Pourquoi les systèmes cryptographiques échouent-ils?
En collaboration avec Paul Dés
Se reposer sur la puissance des algorithmes de cryptographie pour garantir sa sécurité en ignorant les autres aspects, c’est protéger sa maison en investissant dans une porte indestructible mais sans entourer le terrain d’un grillage.
L a cryptographie apporte une solution à un problème simple: communiquer de manière sûre sur un canal qui ne l’est pas. Si le problème est simple, la solution ne l’est pas, et son efficacité ne se laisse pas facilement mesurer.

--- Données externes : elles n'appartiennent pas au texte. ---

(** Half of a positive float below [2] is zero or a positive float below
    [1]: the product does not round up to [1]. *)
Lemma SFmul_half_lt m e :
  bounded prec emax m e = true ->
  SFltb (S754_finite false m e) SF2 = true ->
  SF64mul SFhalf (S754_finite false m e) = S754_zero false \/
  exists m' e', SF64mul SFhalf (S754_finite false m e) = S754_finite false m' e' /\
                e' < -52.
Proof.
  intros Hb Hlt. destruct (bounded_spec m e Hb) as [Hc He].
  assert (Hle : e <= -52).
  { unfold SFltb, SFcompare, SF2 in Hlt.
    destruct (Z.compare_spec e (-51)) as [E|E|E]; try discriminate Hlt; [|lia].
    destruct (Pos.compare_cont Eq m 4503599627370496) eqn:Hm; try discriminate Hlt.
    apply Pos.compare_lt_iff, Pos2Z.pos_lt_pos in Hm.
    destruct (mantissa_normal m e Hb ltac:(lia)) as [_ H].
    change (2 ^ 52) with 4503599627370496 in H. lia. }
  unfold SF64mul, SFmul, SFhalf. cbn [xorb].
  assert (Hdp : Zpos (digits2_pos (4503599627370496 * m)) =
                Zpos (digits2_pos m) + 52).
  { apply Zdigits_mul_pow2; [lia|].
    rewrite Pos2Z.inj_mul. change (2 ^ 52) with 4503599627370496. lia. }
  pose proof (Pos2Z.is_pos (digits2_pos m)) as Hpos.
  destruct (Z.eq_dec e (-52)) as [E52|E52].
  - (* 1 <= m < 2: the product is exact *)
    subst e. destruct (mantissa_normal m (-52) Hb ltac:(lia)) as [Hd _].
    destruct (binary_round_aux_trunc false (4503599627370496 * m) (-53 + -52))
      as (m' & Hm' & Hr).
    + rewrite Hdp, Hd, fexp_eq. lia.
    + rewrite Hdp, Hd, fexp_eq.
      replace (Z.max (53 + 52 + (-53 + -52) - 53) (-1074) - (-53 + -52) - 1)
        with 51 by lia.
      rewrite Z.shiftr_div_pow2 by lia. rewrite Pos2Z.inj_mul.
      replace (4503599627370496 * Zpos m) with (2 * Zpos m * 2 ^ 51)
        by (change (2 ^ 51) with 2251799813685248; lia).
      rewrite Z.div_mul by lia. rewrite Z.odd_mul. reflexivity.
    + right. rewrite Hdp, Hd, fexp_eq in Hr.
      replace (-53 + -52 + (Z.max (53 + 52 + (-53 + -52) - 53) (-1074) - (-53 + -52)))
        with (-53) in Hr by lia.
      exists m', (-53). split; [exact Hr|lia].
  - destruct (Z.eq_dec (Zpos (digits2_pos m) + e) (-1073)) as [Etiny|Etiny].
    + (* the smallest subnormal: its half rounds to zero *)
      assert (e = -1074) by lia. subst e.
      assert (Hd1 : Zpos (digits2_pos m) = 1) by lia.
      pose proof (digits_bounds m) as [_ Hm]. rewrite Hd1 in Hm.
      assert (m = 1%positive) by lia. subst m. left. reflexivity.
    + destruct (binary_round_aux_spec false (4503599627370496 * m) (-53 + e)
                  loc_Exact) as (m' & e' & He' & _ & Hr).
      * rewrite Hdp, fexp_eq. lia.
      * rewrite Hdp, fexp_eq in He'. right. exists m', e'.
        assert (He'52 : e' < -52) by lia. split; [|exact He'52].
        rewrite Hr. change (emax - prec) with 971.
        replace (e' <=? 971) with true; [reflexivity|].
        symmetry. apply Z.leb_le. lia.
Qed.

Depuis que la cryptographie est utilisée dans nos systèmes d’informations, des attaquants trouvent encore et toujours des moyens de la dépasser. Sont-ils plus doués en mathématiques que les chercheurs qui mettent au point les nouveaux protocoles de chiffrement ? Ont-ils de meilleurs ordinateurs ? Une machine quantique capable de calculer l’inverse d’une fonction de chiffrement ? Rien de tout cela. Les attaquants sont comme n’importe quel cambrioleur de rue: ils ne se procurent pas les 10.000 clés possibles correspondant à la serrure, ne passent pas non plus des mois à apprendre à les crocheter. Non, ils cassent un carreau à la main et entrent par la fenêtre. La meilleure serrure, tout comme le meilleur algorithme de chiffrement, ne peuvent empêcher ce genre d’attaque.

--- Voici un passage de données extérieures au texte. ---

Lemma chunker_short_transcript_witness :
  Chunker.split_text 7000 1000 (lit "hello world") = [lit "hello world"].
Proof.
  apply chunker_short_transcript.
  - discriminate.
  - apply Nat.ltb_lt. vm_compute. reflexivity.
Defined.

(** The empty transcript is shorter than 7000 characters and gives no
    Segment at all. *)
Lemma chunker_short_transcript_counterexample :
  length (@nil char) < 7000 /\ Chunker.split_text 7000 1000 [] <> [[]].
Proof.
  split; [apply Nat.ltb_lt; vm_compute; reflexivity|]. cbn. discriminate.
Qed.


(** ** The matcher *)

Module ReFacts.

Section Soundness.

Context {R : Type}.

Lemma dot_star_sound (k : @cont R) : forall s i g x,
  dot_star i s g k = Some x ->
  exists w s', s = w ++ s' /\ Forall (fun c => is_newline c = false) w
               /\ k (i + length w) s' g = Some x.
Proof.
  induction s as [|c s IH]; intros i g x H; cbn [dot_star] in H.
  - exists [], []. cbn. rewrite Nat.add_0_r. auto.
  - destruct (is_newline c) eqn:Hc.
    + exists [], (c :: s). cbn. rewrite Nat.add_0_r. auto.
    + destruct (dot_star (S i) s g k) as [y|] eqn:Hd.
      * injection H as <-. apply IH in Hd as (w & s' & -> & Hw & Hk).
        exists (c :: w), s'. cbn [app length]. rewrite Nat.add_succ_r.
        repeat split; auto.
      * exists [], (c :: s). cbn. rewrite Nat.add_0_r. auto.
Qed.

Lemma group_after_refl (r : regex) (g : option str) :
  captures r = false -> group_after r g g.
Proof. intros Hc. unfold group_after. rewrite Hc. repeat split; auto; discriminate. Qed.

Lemma rmatch_sound (r : regex) : forall i s g (k : @cont R) x,
  rmatch r i s g k = Some x ->
  exists w s' g', s = w ++ s' /\ lang r w /\ group_after r g g'
                  /\ k (i + length w) s' g' = Some x.
Proof.
  induction r as [c|p| | | |r1 IH1 r2 IH2|r1 IH1 r2 IH2|n r IH| |r IH];
    intros i s g k x H; cbn [rmatch] in H.
  - destruct s as [|c' s]; [discriminate|].
    destruct (N.eqb_spec c' c) as [->|]; [|discriminate].
    exists [c], s, g. cbn. rewrite Nat.add_1_r.
    repeat split; auto using group_after_refl. apply group_after_refl. reflexivity.
  - destruct s as [|c' s]; [discriminate|].
    destruct (p c') eqn:Hp; [|discriminate].
    exists [c'], s, g. cbn. rewrite Nat.add_1_r.
    repeat split; eauto. apply group_after_refl. reflexivity.
  - destruct s as [|c' s]; [discriminate|].
    destruct (is_newline c') eqn:Hp; [discriminate|].
    exists [c'], s, g. cbn. rewrite Nat.add_1_r.
    repeat split; eauto. apply group_after_refl. reflexivity.
  - destruct (Nat.eqb i 0); [|discriminate].
    exists [], s, g. cbn. rewrite Nat.add_0_r.
    repeat split; auto. apply group_after_refl. reflexivity.
  - exists [], s, g. cbn. rewrite Nat.add_0_r.
    assert (k i s g = Some x).
    { destruct s as [|c [|c' s]]; try discriminate; auto.
      destruct (is_newline c); [auto|discriminate]. }
    repeat split; auto. apply group_after_refl. reflexivity.
  - apply IH1 in H as (w1 & s1 & g1 & -> & L1 & (G1 & C1 & N1) & H).
    apply IH2 in H as (w2 & s2 & g2 & -> & L2 & (G2 & C2 & N2) & H).
    exists (w1 ++ w2), s2, g2. rewrite length_app, Nat.add_assoc, <- app_assoc.
    repeat split; auto.
    + cbn [lang]. eauto.
    + cbn [grp_lang]. destruct G2 as [->|(v & -> & Hv)]; [|eauto].
      destruct G1 as [->|(v & -> & Hv)]; eauto.
    + cbn [captures grp_lang]. intros Hc. apply orb_true_iff in Hc as [Hc|Hc].
      * destruct (C1 Hc) as (v & -> & Hv).
        destruct G2 as [->|(v' & -> & Hv')]; eauto.
      * destruct (C2 Hc) as (v & -> & Hv). eauto.
  - destruct (rmatch r1 i s g k) as [y|] eqn:H1.
    + injection H as <-.
      apply IH1 in H1 as (w & s' & g' & -> & L & (G & C & N) & H).
      exists w, s', g'. repeat split; auto.
      * cbn [lang]. auto.
      * cbn [grp_lang]. destruct G as [->|(v & -> & Hv)]; eauto.
      * cbn [captures grp_lang]. intros Hc. apply andb_true_iff in Hc as [Hc _].
        destruct (C Hc) as (v & -> & Hv). eauto.
    + apply IH2 in H as (w & s' & g' & -> & L & (G & C & N) & H).
      exists w, s', g'. repeat split; auto.
      * cbn [lang]. auto.
      * cbn [grp_lang]. destruct G as [->|(v & -> & Hv)]; eauto.
      * cbn [captures grp_lang]. intros Hc. apply andb_true_iff in Hc as [_ Hc].
        destruct (C Hc) as (v & -> & Hv). eauto.
  - change (rmatch (Rep n r) i s g k = Some x) in H.
    revert i s g x H. induction n as [|n IHn]; intros i s g x H.
    + cbn in H. exists [], s, g. cbn. rewrite Nat.add_0_r.
      repeat split; auto. apply group_after_refl. reflexivity.
    + cbn [rmatch] in H.
      apply IH in H as (w1 & s1 & g1 & -> & L1 & (G1 & C1 & N1) & H).
      change (rmatch (Rep n r) (i + length w1) s1 g1 k = Some x) in H.
      apply IHn in H as (w2 & s2 & g2 & -> & L2 & (G2 & C2 & N2) & H).
      exists (w1 ++ w2), s2, g2. rewrite length_app, Nat.add_assoc, <- app_assoc.
      repeat split; auto.
      * cbn [lang]. exists w1, w2. auto.
      * cbn [grp_lang] in *. destruct G2 as [->|(v & -> & Hv)]; [|eauto].
        destruct G1 as [->|(v & -> & Hv)]; eauto.
      * cbn [captures grp_lang] in *. intros Hc.
        destruct (C1 Hc) as (v & -> & Hv).
        destruct G2 as [->|(v' & -> & Hv')]; eauto.
  - apply dot_star_sound in H as (w & s' & -> & Hw & H).
    exists w, s', g. repeat split; auto. apply group_after_refl. reflexivity.
  - apply IH in H as (w & s' & g' & -> & L & _ & H).
    replace (i + length w - i) with (length w) in H by lia.
    rewrite firstn_app, Nat.sub_diag, firstn_all, firstn_O, app_nil_r in H.
    exists w, s', (Some w). repeat split; auto.
    + right. exists w. cbn [grp_lang]. auto.
    + intros _. exists w. cbn [grp_lang]. auto.
    + discriminate.
Qed.

End Soundness.

Lemma search_from_sound (r : regex) : forall s i m,
  search_from r i s = Some m ->
  captures r = true ->
  exists v, group1 m = Some v /\ grp_lang r v.
Proof.
  induction s as [|c s IH]; intros i m H Hc; cbn [search_from] in H.
  - destruct (rmatch r i [] None _) as [y|] eqn:Hm; [|discriminate].
    injection H as <-.
    apply rmatch_sound in Hm as (w & s' & g' & _ & _ & (_ & C & _) & Hm).
    injection Hm as <-. cbn. auto.
  - destruct (rmatch r i (c :: s) None _) as [y|] eqn:Hm.
    + injection H as <-.
      apply rmatch_sound in Hm as (w & s' & g' & _ & _ & (_ & C & _) & Hm).
      injection Hm as <-. cbn. auto.
    + eauto.
Qed.

Lemma lang_rep_cls (p : char -> bool) : forall n w,
  lang (Rep n (Cls p)) w -> length w = n /\ Forall (fun c => p c = true) w.
Proof.
  induction n as [|n IH]; intros w H.
  - cbn in H. subst w. auto.
  - cbn [lang] in H. destruct H as (w1 & w2 & -> & (c & -> & Hc) & H2).
    apply IH in H2 as [Hl Hf]. cbn. auto.
Qed.

End ReFacts.

(** ** [extract_video_id] *)

Module ExtractFacts.

Import ReFacts.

Alors l’attaquant virtuel fait de même. Il trouve des erreurs dans la conception, l’implémentation ou le matériel. Parfois il fait preuve de créativité en exploitant des failles jamais vues auparavant. Mais souvent, il n’a qu’à utiliser les mêmes erreurs répétées à chaque nouveau système construit.

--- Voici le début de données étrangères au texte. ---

(** * Workbench glue: MCP connection state, configuration-variable
      resolution with interaction, and the prompt-files locator.

    A shallow embedding of
    - [src/vs/workbench/contrib/mcp/common/mcpTypes.ts]
      (namespace [McpConnectionState]),
    - the [BaseConfigurationResolverService] class
      (workbench/services/configurationResolver/browser), and
    - the behaviour that the [PromptFilesLocator] test-suite pins down. *)

From Stdlib Require Import ZArith Ascii String DecimalString List Bool Lia.
From stdpp Require Import base option list strings gmap.

Local Open Scope string_scope.

(** ** nls.localize *)

(** Modelled from the spec: [localize] (nls.ts) is not among the sources.
    It is the default (English) rendering of
    [localize(key, message, ...args)]: every placeholder [{n}] of the
    message is replaced by the [n]-th argument; a placeholder without
    argument is left as it is. *)
Module Nls.

Definition is_digit (c : ascii) : bool :=
  let n := nat_of_ascii c in (Nat.leb 48 n && Nat.leb n 57)%bool.

Definition digit_value (c : ascii) : nat := (nat_of_ascii c - 48)%nat.

Definition index_of_digits (ds : list ascii) : nat :=
  fold_left (fun acc c => (10 * acc + digit_value c)%nat) ds 0%nat.

Definition string_of_chars (cs : list ascii) : string :=
  fold_right String EmptyString cs.

(** [pending] holds the digits read since an opening brace, if any. *)
Fixpoint format_from (pending : option (list ascii)) (message : string)
    (args : list string) : string :=
  match message with
  | EmptyString =>
      match pending with
      | None => EmptyString
      | Some ds => String "{" (string_of_chars ds)
      end
  | String c rest =>
      match pending with
      | None =>
          if Ascii.eqb c "{" then format_from (Some []) rest args
          else String c (format_from None rest args)
      | Some ds =>
          if is_digit c then format_from (Some (ds ++ [c])%list) rest args
          else if (Ascii.eqb c "}" && negb (Nat.eqb (length ds) 0))%bool then
            match nth_error args (index_of_digits ds) with
            | Some a => a ++ format_from None rest args
            | None =>
                String "{" (string_of_chars ds) ++
                String "}" (format_from None rest args)
            end
          else if Ascii.eqb c "{" then
            String "{" (string_of_chars ds) ++ format_from (Some []) rest args
          else
            String "{" (string_of_chars ds) ++
            String c (format_from None rest args)
      end
  end.

Definition localize (key message : string) (args : list string) : string :=
  format_from None message args.
Global Arguments localize : simpl never.

End Nls.

(** ** mcpTypes.ts: [McpConnectionState] *)

Module McpConnectionState.

(** [const enum Kind { Stopped, Starting, Running, Error }] *)
Inductive Kind : Set := Stopped | Starting | Running | Error.

(** The number a [const enum] member stands for at run time. *)
Definition Kind_value (k : Kind) : Z :=
  match k with
  | Stopped => 0%Z
  | Starting => 1%Z
  | Running => 2%Z
  | Error => 3%Z
  end.

(** Strict equality [===] of two kinds compares their numbers. *)
Definition Kind_eqb (a b : Kind) : bool :=
  (Kind_value a =? Kind_value b)%Z.

(** [type McpConnectionState = Stopped | Starting | Running | Error],
    the last one carrying a [message]. *)
Inductive t : Type :=
| StoppedState
| StartingState
| RunningState
| ErrorState (message : string).

Definition state (s : t) : Kind :=
  match s with
  | StoppedState => Stopped
  | StartingState => Starting
  | RunningState => Running
  | ErrorState _ => Error
  end.

(** [s.message]; only the [Error] member has the field. *)
Definition message (s : t) : option string :=
  match s with
  | ErrorState m => Some m
  | _ => None
  end.

(** [toString]: the [switch] is on the run-time number of [s.state]; the
    [default: assertNever(s)] branch throws, which is [None] here. *)
Definition toString (s : t) : option string :=
  let tag := Kind_value (state s) in
  if (tag =? Kind_value Stopped)%Z then
    Some (Nls.localize "mcpstate.stopped" "Stopped" [])
  else if (tag =? Kind_value Starting)%Z then
    Some (Nls.localize "mcpstate.starting" "Starting" [])
  else if (tag =? Kind_value Running)%Z then
    Some (Nls.localize "mcpstate.running" "Running" [])
  else if (tag =? Kind_value Error)%Z then
    Some (Nls.localize "mcpstate.error" "Error {0}"
            (match message s with Some m => [m] | None => [] end))
  else None.

(** [canBeStarted = (s: Kind) => s === Kind.Error || s === Kind.Stopped] *)
Definition canBeStarted (s : Kind) : bool :=
  Kind_eqb s Error || Kind_eqb s Stopped.

End McpConnectionState.

(** ** base/common/map.ts: [LRUCache] *)

(** Modelled from the spec: the [LRUCache] class (base/common/map.ts) is
    not among the sources.  It is the cache of last-picked values: a linked
    map from keys to values in order of use, oldest first, that holds at
    most [limit] entries.  [get] and [set] make their key the newest entry,
    [set] then drops the oldest entries beyond the limit, [toJSON] lists the
    entries oldest first, and [fromJSON] clears the map and [set]s every
    entry of its argument in turn. *)
Module LRUCache.

Record t : Type := mk { limit : nat; entries : list (string * string) }.

Definition new (limit : nat) : t := mk limit [].

Definition size (c : t) : nat := length (entries c).

Definition has_key (k : string) (e : string * string) : bool :=
  String.eqb (fst e) k.

Definition peek (c : t) (k : string) : option string :=
  snd <$> List.find (has_key k) (entries c).

Definition without (k : string) (es : list (string * string))
    : list (string * string) :=
  List.filter (fun e => negb (has_key k e)) es.

(** [get] with the default [Touch.AsNew]. *)
Definition get (c : t) (k : string) : option string * t :=
  match peek c k with
  | Some v => (Some v, mk (limit c) (without k (entries c) ++ [(k, v)])%list)
  | None => (None, c)
  end.

Definition trimOld (newSize : nat) (es : list (string * string))
    : list (string * string) :=
  skipn (length es - newSize) es.

Definition checkTrim (c : t) : t :=
  if Nat.ltb (limit c) (size c)
  then mk (limit c) (trimOld (limit c) (entries c))
  else c.

Definition set (c : t) (k v : string) : t :=
  checkTrim (mk (limit c) (without k (entries c) ++ [(k, v)])%list).

Definition toJSON (c : t) : list (string * string) := entries c.

Definition fromJSON (c : t) (data : list (string * string)) : t :=
  fold_left (fun acc e => set acc (fst e) (snd e)) data (mk (limit c) []).

End LRUCache.

(** ** base/common/async.ts: [Queue] *)

(** Modelled from the spec: the [Queue] class (base/common/async.ts), a
    [Limiter] whose degree of parallelism is one, is not among the sources.
    It queues single-flight tasks: [queue] appends a task factory to the
    outstanding ones and [consume]s; [consume] starts outstanding factories,
    first come first served, while fewer than the maximum are running;
    [consumed], called when a started task settles, frees its slot and
    [consume]s again.  The operations return the factories they start. *)
Module Queue.
Section WithTask.
Variable Task : Type.

Record t : Type := mk {
  maxDegreeOfParalellism : nat;
  outstandingPromises : list Task;
  runningPromises : nat
}.

Definition new : t := mk 1 [] 0.

Fixpoint consume_loop (max : nat) (outstanding : list Task) (running : nat)
    : list Task * (list Task * nat) :=
  match outstanding with
  | [] => ([], ([], running))
  | factory :: rest =>
      if Nat.ltb running max then
        let '(started, state) := consume_loop max rest (S running) in
        (factory :: started, state)
      else ([], (outstanding, running))
  end.

Definition consume (q : t) : list Task * t :=
  let '(started, (outstanding, running)) :=
    consume_loop (maxDegreeOfParalellism q)
                 (outstandingPromises q) (runningPromises q) in
  (started, mk (maxDegreeOfParalellism q) outstanding running).

Definition queue (q : t) (factory : Task) : list Task * t :=
  consume (mk (maxDegreeOfParalellism q)
              (outstandingPromises q ++ [factory])%list
              (runningPromises q)).

Definition consumed (q : t) : list Task * t :=
  let q' := mk (maxDegreeOfParalellism q) (outstandingPromises q)
               (runningPromises q - 1) in
  if Nat.ltb 0 (length (outstandingPromises q')) then consume q'
  else ([], q').

(** The queue together with the tasks it has started and that have not
    settled yet: the tasks in flight. *)
Record System : Type := mkSystem { the_queue : t; inFlight : list Task }.

Definition initial : System := mkSystem new [].

(** What can happen to the queue: a caller queues a factory, or the
    [i]-th task in flight settles (resolves or rejects). *)
Inductive Action : Type :=
| Enqueue (factory : Task)
| Settle (i : nat).

Definition remove_nth (i : nat) (l : list Task) : list Task :=
  (firstn i l ++ skipn (S i) l)%list.

Definition act (s : System) (a : Action) : System :=
  match a with
  | Enqueue factory =>
      let '(started, q) := queue (the_queue s) factory in
      mkSystem q (inFlight s ++ started)%list
  | Settle i =>
      if Nat.ltb i (length (inFlight s)) then
        let '(started, q) := consumed (the_queue s) in
        mkSystem q (remove_nth i (inFlight s) ++ started)%list
      else s
  end.

Definition run (actions : list Action) : System :=
  fold_left act actions initial.

(** The queue counts the tasks in flight, and there is at most one. *)
Definition invariant (s : System) : Prop :=
  maxDegreeOfParalellism (the_queue s) = 1
  /\ runningPromises (the_queue s) = length (inFlight s)
  /\ length (inFlight s) <= 1.

End WithTask.

Arguments mk {Task}.
Arguments maxDegreeOfParalellism {Task}.
Arguments outstandingPromises {Task}.
Arguments runningPromises {Task}.
Arguments new {Task}.
Arguments consume {Task}.
Arguments queue {Task}.
Arguments consumed {Task}.
Arguments mkSystem {Task}.
Arguments the_queue {Task}.
Arguments inFlight {Task}.
Arguments initial {Task}.
Arguments Enqueue {Task}.
Arguments Settle {Task}.
Arguments act {Task}.
Arguments run {Task}.
Arguments invariant {Task}.
End Queue.

(** ** The configuration resolver service *)

Module ConfigurationResolver.

Definition LAST_INPUT_STORAGE_KEY : string := "configResolveInputLru".
Definition LAST_INPUT_CACHE_SIZE : nat := 5.

(** *** Data of the host application *)

(** [VariableKind], as far as this class uses it. *)
Inductive VariableKind : Set := Command | Input.

(** What a promise can be rejected with: a [VariableError] of this class,
    or whatever a service of the host throws. *)
Inductive Exception : Type :=
| VariableError (kind : VariableKind) (message : string)
| HostError (message : string).

Inductive Result (A : Type) : Type :=
| Ok (a : A)
| Rejected (e : Exception).
Arguments Ok {A}.
Arguments Rejected {A}.

(** A value that is a string, [null] or [undefined]. *)
Inductive Nullable : Type :=
| JsString (s : string)
| JsNull
| JsUndefined.

Inductive StorageScope : Set := APPLICATION | PROFILE | WORKSPACE.
Inductive StorageTarget : Set := USER | MACHINE.
Inductive WorkbenchState : Set := EMPTY | FOLDER | WORKSPACE_STATE.
Inductive ConfigurationTarget : Set :=
| TARGET_APPLICATION | TARGET_USER | TARGET_USER_LOCAL | TARGET_USER_REMOTE
| TARGET_WORKSPACE | TARGET_WORKSPACE_FOLDER | TARGET_DEFAULT | TARGET_MEMORY.

Record IWorkspaceFolderData : Type := {
  uri : string;
  folder_name : string;
  index : nat
}.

Cet article en donne un aperçu en s’appuyant sur des données récentes.
Attaque contre la conception
La sécurité d’un système cryptographique est au mieux aussi forte que les algorithmes qu’il utilise pour le chiffrement, la signature, le hachage, les nombres aléatoires et ses codes ou messages renvoyés. Casser une de ces composants entraîne donc le cassage de tout le système.
Rien qu’en octobre cette année deux vulnérabilités entraînés par des générateurs de nombres pseudo-aléatoires ont été découverts. Il s’agit de ROCA (Return of Coppersmith’s Attack) et DUHK (Don’t Use Hardcoded Keys). Les deux attaques sont spécifiques à une certaine implémentation, avec des matériels spécifiques qui sont déjà considérés obsolètes.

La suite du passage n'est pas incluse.